O General João Batista de Oliveira Figueiredo (1918-1999) assumiu a Presidência da República em 15 de março de 1979 com um desafio nada fácil: promover a anistia dos presos políticos, iniciar a abertura política e ampliar o número de partidos, de modo a restabelecer a democracia e devolver o poder aos civis, depois de 21 anos de ditadura militar.

Com uma economia cambaleante, inflação fora de controle e pressão pela volta das eleições diretas, ele precisava também administrar a chamada Linha Dura, formada por colegas radicais que defendiam a perpetuação dos militares no poder.

Mais de quatro décadas depois, o legado do último dos presidentes da ditadura militar começa a ser dimensionado com a biografia Me esqueçam: Figueiredo, a biografia de uma Presidência, do advogado e professor de pós-graduação da PUC-Rio Bernardo Braga Pasqualette, lançado pela Editora Record.

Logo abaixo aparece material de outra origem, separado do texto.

(** X9. get-food-by-id answers None exactly when no food row has the id;
    otherwise the item carries the id, each core flag is true exactly when
    the store links the food to the nutrient of that stored name, and each
    of the three tri-state flags (vitaminD, omega3, fiber) is None exactly
    when the food has no present link at all, True exactly when the food
    is linked to its stored name (vitamin_d, dha, fiber), and False exactly
    when the food has some present link but not that one. *)
Theorem get_food_by_id_spec (db : Store.t) (food_id : ident) :
  (get_food_by_id db food_id = None <->
   forall row, In row (Store.foods db) -> FoodRow.id row <> food_id) /\
  (forall item,
     get_food_by_id db food_id = Some item ->
     FoodItem.id item = food_id /\
     (forall n,
        presence_flag n (FoodItem.containsMicronutrients item) = true <->
        nutrient_linked db food_id (stored_name n)) /\
     (MicronutrientPresence.vitaminD (FoodItem.containsMicronutrients item) = None <->
      forall x, ~ nutrient_linked db food_id x) /\
     (MicronutrientPresence.omega3 (FoodItem.containsMicronutrients item) = None <->
      forall x, ~ nutrient_linked db food_id x) /\
     (MicronutrientPresence.fiber (FoodItem.containsMicronutrients item) = None <->
      forall x, ~ nutrient_linked db food_id x) /\
     (MicronutrientPresence.vitaminD (FoodItem.containsMicronutrients item) = Some true <->
      nutrient_linked db food_id "vitamin_d") /\
     (MicronutrientPresence.omega3 (FoodItem.containsMicronutrients item) = Some true <->
      nutrient_linked db food_id "dha") /\
     (MicronutrientPresence.fiber (FoodItem.containsMicronutrients item) = Some true <->
      nutrient_linked db food_id "fiber") /\
     (MicronutrientPresence.vitaminD (FoodItem.containsMicronutrients item) = Some false <->
      (exists x, nutrient_linked db food_id x) /\
      ~ nutrient_linked db food_id "vitamin_d") /\
     (MicronutrientPresence.omega3 (FoodItem.containsMicronutrients item) = Some false <->
      (exists x, nutrient_linked db food_id x) /\
      ~ nutrient_linked db food_id "dha") /\
     (MicronutrientPresence.fiber (FoodItem.containsMicronutrients item) = Some false <->
      (exists x, nutrient_linked db food_id x) /\
      ~ nutrient_linked db food_id "fiber")).
Proof.
  split.
  - unfold get_food_by_id, sql_select_food_by_id.
    destruct (find _ (Store.foods db)) as [row|] eqn:E; split.
    + discriminate.
    + intros H. destruct (find_some _ _ E) as [Hin Hid]. apply Nat.eqb_eq in Hid.
      exfalso. exact (H row Hin Hid).
    + intros _ row Hin Hid. pose proof (find_none _ _ E row Hin) as Hf.
      simpl in Hf. apply Nat.eqb_neq in Hf. contradiction.
    + reflexivity.
  - intros item Hsome.
    destruct (get_food_by_id_some db food_id item Hsome)
      as (row & names & _ & Hid & _ & -> & Hnames).
    split; [exact Hid|]. split.
    { intros n. rewrite presence_flag_mapped, py_in_In. apply Hnames. }
    cbn [_map_food_item FoodItem.containsMicronutrients MicronutrientPresence.vitaminD
         MicronutrientPresence.omega3 MicronutrientPresence.fiber].
    assert (Hflag : forall x, py_in x names = true <-> nutrient_linked db food_id x).
    { intros x. rewrite py_in_In. apply Hnames. }
    assert (Hnot : forall x, py_in x names = false <-> ~ nutrient_linked db food_id x).
    { intros x. rewrite <- Hflag. destruct (py_in x names); split; congruence. }
    destruct names as [|a names]; cbn [truthy_list].
    + assert (Hnone : forall x, ~ nutrient_linked db food_id x).
      { intros x Hx. apply Hnames in Hx. destruct Hx. }
      repeat apply conj; try discriminate; try reflexivity;
        try (intros _; exact Hnone);
        try (intros Hl; exfalso; exact (Hnone _ Hl));
        try (intros [[x Hx] _]; exfalso; exact (Hnone x Hx)).
    + assert (Hlinked : exists x, nutrient_linked db food_id x).
      { exists a. apply Hnames. left. reflexivity. }
      repeat apply conj; try discriminate;
        try (intros Hnone; exfalso; destruct Hlinked as [x Hx]; exact (Hnone x Hx));
        try (intros H; injection H as H; apply Hflag; exact H);
        try (intros H; f_equal; apply Hflag; exact H);
        try (intros H; injection H as H; split; [exact Hlinked|apply Hnot; exact H]);
        try (intros [_ H]; f_equal; apply Hnot; exact H).
Qed.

É uma obra extensa, com quase 800 páginas, e que surge como referência para estudiosos da política brasileira nos últimos 70 anos. O autor foca em fatos de relevância, alguns desconhecidos ou esquecidos do general que governou o País no ato final da ditadura militar e que deixou o poder pedindo para que o povo o esquecesse.

“O esquecimento pretendido por Figueiredo, entretanto, privaria o país da memória de um dos períodos mais controvertidos da vida política nacional – o capítulo final da ditadura militar”, afirma Pasqualette.

O biógrafo optou por focar seu livro entre 1979 e 1985, exatamente o período do governo, ao mesmo tempo em que tenta revelar a complexa personalidade do protagonista do ocaso do regime militar. Foram diversas fontes de pesquisa, inclusive de documentos da época e registros de processos judiciais.

Ao mesmo tempo, entrevistou dezenas de pessoas que conviveram de perto com o ex-presidente, como José Sarney, Delfim Netto, Fernando Henrique Cardoso, Ernane Galvêas, Carlos Langoni, Alfredo Karam e o jornalista Elio Gaspari, entre outros.

Entre erros e acertos, Figueiredo não teria mostrado pulso firme em relação ao frustrado atentado a bomba no Riocentro, em 1981, durante um show na véspera do Dia do Trabalho. Ficou claro, desde o início, o envolvimento de agentes da repressão para sabotar a abertura.

Os dois primeiros anos do governo Figueiredo foram marcados por atentados a bomba a entidades civis e incêndios a bancas de jornais. Para enfrentar esse cenário, em que desenhava uma aberta “lenta, gradual e segura”, ao mesmo tempo que sofria pressão de militares linha dura, ele criou um personagem nada simpático, truculento e grosseirão, embora historiadores garantam que esse era o seu jeito natural de ser.

A quem ia contra a abertura política, Figueiredo mandou um recado, com sua contumaz sutileza. “É para abrir mesmo. E quem quiser que não abra, eu prendo e arrebento.” Diante da pressão das ruas, avisou que preferia o cheiro dos cavalos – era apaixonado por hipismo – ao de gente. Teria, portanto, levado tudo no grito. Certa vez, disse com segurança: “Hei de fazer deste país novamente uma democracia”.

Ao longo de cinco anos, Pasqualette chegou a pontos reveladores, como a inclusão entre os anistiados do ex-governador gaúcho Leonel Brizola, uma ação que teria sido estratégica. O plano era desagregar a oposição, que se reorganizaria com a volta dos exilados.

Esperava-se que Brizola criasse seu próprio partido (o PDT), o que esvaziaria o PMDB, como aconteceu. O político não demorou a mostrar que não era mais o líder esquerdista disposto a pegar em armas dos anos 1960 e chegou a defender a prorrogação do mandato de Figueiredo, uma proposta esdrúxula que não vingou.

Um dos momentos mais tensos daquele governo aconteceu em 15 de setembro de 1984, a quatro meses da eleição indireta que escolheria um presidente civil – Tancredo Neves. Naquele dia, a cúpula militar levou a ele uma proposta de suspender a transição democrática, por meio da criação de um fato artificial que justificasse a não aceitação da escolha.

Sua furiosa reação, marcada por murros na mesa, assustou a todos. Aos gritos, disse que o resultado do Colégio Eleitoral só seria desprezado sobre o seu cadáver. “A incisiva resposta representou um ponto final às aventuras golpistas”, escreve o autor.